_Aim of the task_
Across the entries below, how many lines contain the word "replace"? Give the number alone.

_Data records_
+---+

Lemma step_put_last (q : Queue Z) (c : Z) r ps rn ds pc q' pc' :
  Put q (Height (Q:=Z) c) pc = Some (q', pc') →
  step true (mkWorld q c r (ps ++ [pc]) rn ds) (mkWorld q' c r (ps ++ [pc']) rn ds).
Proof.
  intros Hp. pose proof (step_put true q c r (ps ++ [pc]) rn ds (length ps) pc q' pc') as Hstep.
  rewrite (insert_app_r_alt ps [pc] (length ps) pc'), Nat.sub_diag in Hstep by lia.
  apply Hstep; [|done]. by rewrite lookup_app_r, Nat.sub_diag by lia.
Qed.

(** From one drifted queue to the next. *)
Lemma drift_round (k : nat) :
  2 * Z.of_nat k + 5 < 2 ^ 32 → rtc (step true) (drifted k) (drifted (S k)).
Proof.
  intros Hk. pose proof (drift_put k Hk) as Hput. pose proof (drift_run k Hk) as Hrun.
  eapply rtc_l; [apply step_new_put with (e := 2 * Z.of_nat k + 3)|].
  eapply rtc_l; [by apply step_put_last|].
  cbn [Height toy_Queuer]. rewrite (wrap_u_small 32 (2 * Z.of_nat k + 1)) by lia.
  eapply rtc_l; [apply step_put_last, Hput|].
  eapply rtc_l; [by apply step_chain|]. eapply rtc_l; [by apply step_chain|].
  replace (2 * Z.of_nat k + 1 + 1 + 1) with (2 * Z.of_nat k + 3) by lia.
  eapply rtc_l; [by apply step_of_run, step_run|]. eapply rtc_l; [by apply step_of_run, step_run|].
  cbn [Height toy_Queuer]. rewrite (wrap_u_small 32 (2 * Z.of_nat k + 3)) by lia.
  eapply rtc_l; [apply step_of_run, step_run, Hrun|].
  replace (drifted (S k)) with (mkWorld (C:=Z)
    (mkQueue [None; Some (2 * Z.of_nat k + 3)] 1 false false false (Z.of_nat k + 2) 2 NonBlocking)
    (2 * Z.of_nat k + 3) [] (replicate (S k) PutDone ++ [PutDone]) (RunRecv (2 * Z.of_nat k + 3)) []).
  { apply rtc_refl. }
  unfold drifted. replace (2 * Z.of_nat (S k) + 1) with (2 * Z.of_nat k + 3) by lia.
  replace (Z.of_nat (S k) + 1) with (Z.of_nat k + 2) by lia. f_equal.
  change [PutDone] with (replicate 1 (@PutDone Z)). by rewrite <- replicate_add, Nat.add_1_r.
Qed.

Lemma drift_first : reachable true 2 NonBlocking (drifted 0).
Proof.
  eexists _, 0. split; [done|].
  eapply rtc_l; [apply step_new_put with (e := 1)|].
  eapply rtc_l; [by apply (step_put_last _ _ _ [])|].
  eapply rtc_l; [by apply (step_put_last _ _ _ [])|].
  eapply rtc_l; [by apply step_chain with (c' := 1)|].
  do 4 (eapply rtc_l; [by apply step_of_run, step_run|]). apply rtc_refl.
Qed.

Lemma drift_reach (k : nat) : 2 * Z.of_nat k + 5 < 2 ^ 32 → reachable true 2 NonBlocking (drifted k).
Proof.
  induction k as [|k IH]; intros Hk; [apply drift_first|].
  destruct IH as (q & c & Hn & Hr); [lia|]. exists q, c. split; [done|].
  etrans; [done|]. apply drift_round. lia.
Qed.

(** In a ring of more than one slot the loop that should clean the elements
    the chain got from elsewhere cleans nothing, and every such element that is
    overwritten stays counted: a queue of two slots that holds one stale
    element can be at rest with any number of slots below zero left. *)
Theorem stale_elements_counted :
  (∀ Q (HQ : Queueable Q) (q : Queue Q) n i,
    slots_ok q → 1 < cacheSize q → 0 <= i → i + Z.of_nat n < 2 ^ 32 → clean q n i = q) ∧
  (∀ k : nat, 2 * Z.of_nat k + 5 < 2 ^ 32 →
    ∃ w : World (Q:=Z) (C:=Z), reachable true 2 NonBlocking w ∧
      w_run w = RunRecv (w_chain w) ∧ Forall (.= PutDone) (w_puts w) ∧
      queue (w_queue w) = [None; Some (w_chain w)] ∧
      (LastQueued (w_queue w)).2 = 1 - Z.of_nat k).
Proof.
  split; [intros; by apply clean_nothing|]. intros k Hk. exists (drifted k).
  split; [by apply drift_reach|]. split_and!; [done| |done|cbn; lia].
  apply Forall_forall. by intros pc [-> _]%elem_of_replicate.
Qed.

Lemma stale_elements_counted_witness :
  clean (w_queue (drifted 0)) 1 1 = w_queue (drifted 0) ∧
  ∃ w : World (Q:=Z) (C:=Z), reachable true 2 NonBlocking w ∧
    w_run w = RunRecv (w_chain w) ∧ Forall (.= PutDone) (w_puts w) ∧
    queue (w_queue w) = [None; Some (w_chain w)] ∧ (LastQueued (w_queue w)).2 = -1000.
Proof.
  split; [|by apply (proj2 stale_elements_counted 1001%nat)].
  apply (proj1 stale_elements_counted); [|done..]. split; [done|]. split; [done|].
  by intros [|[|pos]] e [= <-].
Defined.

(** *** Witnesses *)

Lemma no_lost_wakeup_witness :
  ∃ pos, at_pos (queue (w_queue (drifted 1))) pos = Some 3 ∧ u32 3 ≠ u32 (3 + 1).
Proof.
  exists 1%nat. split; [done|].
  assert (reachable true 2 NonBlocking (drifted 1)) as Hr by (apply drift_reach; lia).
  exact (no_lost_wakeup true 2 NonBlocking (drifted 1) 3 Hr eq_refl eq_refl eq_refl 1%nat 3 eq_refl).
Defined.

Lemma run_drains_witness :
  let q := mkQueue [Some 4; Some 1; Some 2; Some 3] 4 false false false 4 4 NonBlocking in
  ∃ q', rtc (run_step true) (mkWorld q 0 [] [] (RunTop 0) []) (mkWorld q' 4 [1; 2; 3; 4] [] (RunRecv 4) []) ∧
    Forall (λ b, at_pos (queue q') (indexToPosition q (GetIndex b)) = None) [1; 2; 3; 4].
Proof.
  intros q. destruct (run_drains true q 0 [] [] [] 0 [1; 2; 3; 4] 4) as (q' & Hr & _ & _ & Hq).
  - split; [done|]. split; [done|]. by intros [|[|[|[|pos]]]] e [= <-].
  - by intros [|[|[|[|i]]]] b [= <-].
  - repeat (eapply adds_cons; [done..|]). apply adds_nil.
  - done.
  - by right.
  - exists q'. done.
Defined.

End toy.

+---+

_Exercise output_
4